The Superfund Research Center

What We Do

The Data Management and Analysis Core (DMAC) team aims to discover, implement and promulgate best practices for fostering and enabling the interoperability of data among biomedical research projects, environmental science and engineering projects and partners.

We coordinate the development and refinement of an integrated data management plan for the entire Center. The team will work closely with project and core leaders to identify data sharing platforms and to prioritize datasets for sharing across the program using Findable, Accessible, Interoperable and Reusable (FAIR) principles. The DMAC team will ensure statistically robust experimental design, data pipelines, data integration and data management across all research projects and cores as they define the links between PAH exposures and disease. Our data management structure will facilitate the use of integrated data in risk assessments and regulatory decisions.

Our Current Research

1. Working with the Predicting Toxicity of Complex PAH Mixtures project, the DMAC team provided BMD calculations to support the evaluation of the zebrafish model to predict toxicity of flame retardant chemicals (FRCs) (Truong et al, 2020). The zebrafish assays detected bioactivity for 10 of the 12 previously classified developmental neurotoxic FRCs. A classification model using 13 physicochemical properties and 3 embryonic zebrafish assays achieved a balanced accuracy of 91.7% demonstrating sensitivity for the developmental zebrafish assay to detect FRC structure-bioactivity relationships. 
2. Also working with the Predicting Toxicity of Complex PAH Mixtures project, the DMAC team has supported the development of gene co-expression networks to reveal similarities and differences between chemical classes using network structure based on modules (Shankar et al., 2021).  AHR2 Activators centered in one module related to chemical stress responses. Analysis of network changes identified neurogenesis pathways associated with FRCs, and regulation of vascular development associated with both chemical classes. We identified highly connected genes responding specifically to each class that are potential biomarkers of exposure.
3. Working with the PAH Fate and Exposure project, the DMAC team has been analyzing data from wristband samplers worn by human volunteers to identify relationships between chemical measurements from the wristband and measurements of lung function during the period that the wristband is worn.  We use a novel combination of descriptive statistics and supervised statistical learning to evaluate the relationship between polycyclic aromatic hydrocarbon (PAH) concentrations in silicone wristbands and hydroxy-PAH (OH-PAH) concentrations in urine (Dixon et al., 2021).
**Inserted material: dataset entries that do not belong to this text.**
(* ===== verification/Reassembly.v ===== *)
(** Properties of the frame combiner: its invariant is preserved whatever packets
    arrive, and the packets of a fragmented frame, in any order, give the frame back. *)

From S2P Require Import Prelude Memory SerialBuffer FrameHeader CommTypes ProtocolProto.
From S2P Require Import Fragmentation ProtoFacts ProtoRoundtrip FragFacts FrameCombiner.
From S2P Require Import CombinerFacts.
From Stdlib Require Import ZArith Lia.
From Stdlib Require Import Strings.Byte.
From stdpp Require Import base numbers list gmap sorting.

Open Scope Z_scope.

(** The fragment numbers of a frame of [n] fragments. *)
Definition all_fragments (n : Z) : gset Z := list_to_set (seqZ 0 n).

Lemma elem_of_all_fragments n i : i ∈ all_fragments n <-> 0 <= i < n.
Proof. unfold all_fragments. rewrite elem_of_list_to_set, elem_of_seqZ. lia. Qed.

Lemma size_all_fragments n : size (all_fragments n) = Z.to_nat n.
Proof. unfold all_fragments. rewrite size_list_to_set by apply NoDup_seqZ. apply length_seqZ. Qed.

(** A work is complete exactly when all its fragments are in. *)
Lemma IsCombineDone_spec w :
  (forall i, i ∈ combinedFragmentNo_ (cw_status w) -> 0 <= i < fragmentCount_ (cw_status w)) ->
  IsCombineDone (cw_status w) = true <->
  combinedFragmentNo_ (cw_status w) = all_fragments (fragmentCount_ (cw_status w)).
Proof.
  intros Hr. unfold IsCombineDone. rewrite Z.leb_le. split.
  - intros Hs. apply set_subseteq_size_eq.
    + intros i Hi. apply elem_of_all_fragments. auto.
    + rewrite size_all_fragments. lia.
  - intros ->. rewrite size_all_fragments. lia.
Qed.

Section Step.
Context `{Host} `{Heap}.

Lemma works_of_touch c s s' : works_of (set_works c s (works_of c s)) s' = works_of c s'.
Proof. rewrite works_of_set. case_decide; congruence. Qed.

Lemma combiner_inv_ext c c' :
  (forall s, works_of c' s = works_of c s) -> incProgressId_ c' = incProgressId_ c ->
  combiner_inv c -> combiner_inv c'.
Proof.
  intros Hw Hi [H1 H2 H3]. constructor; rewrite ?Hi; auto; intros s; rewrite Hw; [apply H2|apply H3].
Qed.

(** Putting one work [w] with the newest progress id at the source [src] and nothing
    else there. *)
Lemma combiner_inv_put c c' src fid w :
  combiner_inv c -> incProgressId_ c < UINT64_MAX ->
  incProgressId_ c' = u64 (incProgressId_ c + 1) ->
  (forall s, works_of c' s = if decide (s = src) then {[fid := w]} else works_of c s) ->
  work_inv w -> work_incomplete w -> progressId_ (cw_status w) = incProgressId_ c ->
  combiner_inv c'.
Proof.
  intros [Hi Ho Hwk] Hlt Hinc Hws Hw Hd Hp.
  assert (Hinc' : incProgressId_ c' = incProgressId_ c + 1).
  { rewrite Hinc. apply wrap_small. unfold UINT64_MAX in *. lia. }
  constructor.
  - lia.
  - intros s. rewrite Hws. case_decide; [rewrite map_size_singleton; reflexivity|apply Ho].
  - intros s f w'. rewrite Hws. case_decide.
    + intros Hl. apply lookup_singleton_Some in Hl as [-> ->]. split_and!; auto; lia.
    + intros Hl. destruct (Hwk _ _ _ Hl) as (? & ? & ?). split_and!; auto; lia.
Qed.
Our results demonstrate that wristbands and urine provide similar PAH exposure assessment information, which is critical for environmental health researchers looking for the flexibility to switch between biological sample and wristband collection.
4. Work with the PAH Health Outcomes project, the DMAC team is analyzing dose-response transcriptome data to develop concentration-dependent pathway profiles of gene regulation. We are also analyzing gene expression profiles for chemical mixtures to determine if chemical interactions can be quantified when compared to individual chemical profiles.
5. In a multi-project collaboration, the DMAC team is working with the Predicting Toxicity of Complex PAH Mixtures project, the PAH Fate and Exposure project and the Mechanisms of PAH Susceptability Project to use transcriptome data coupled with metabolism data to decipher the mixed bioactivity profile seen for retene. The DMAC team is creating molecular dynamic simulation models of the AH receptor to determine which retene metabolite structures are likely to bind and cause downstream toxicity. We are also creating network models with transcriptome data to identify regulators that are modulating toxicity in the zebrafish model.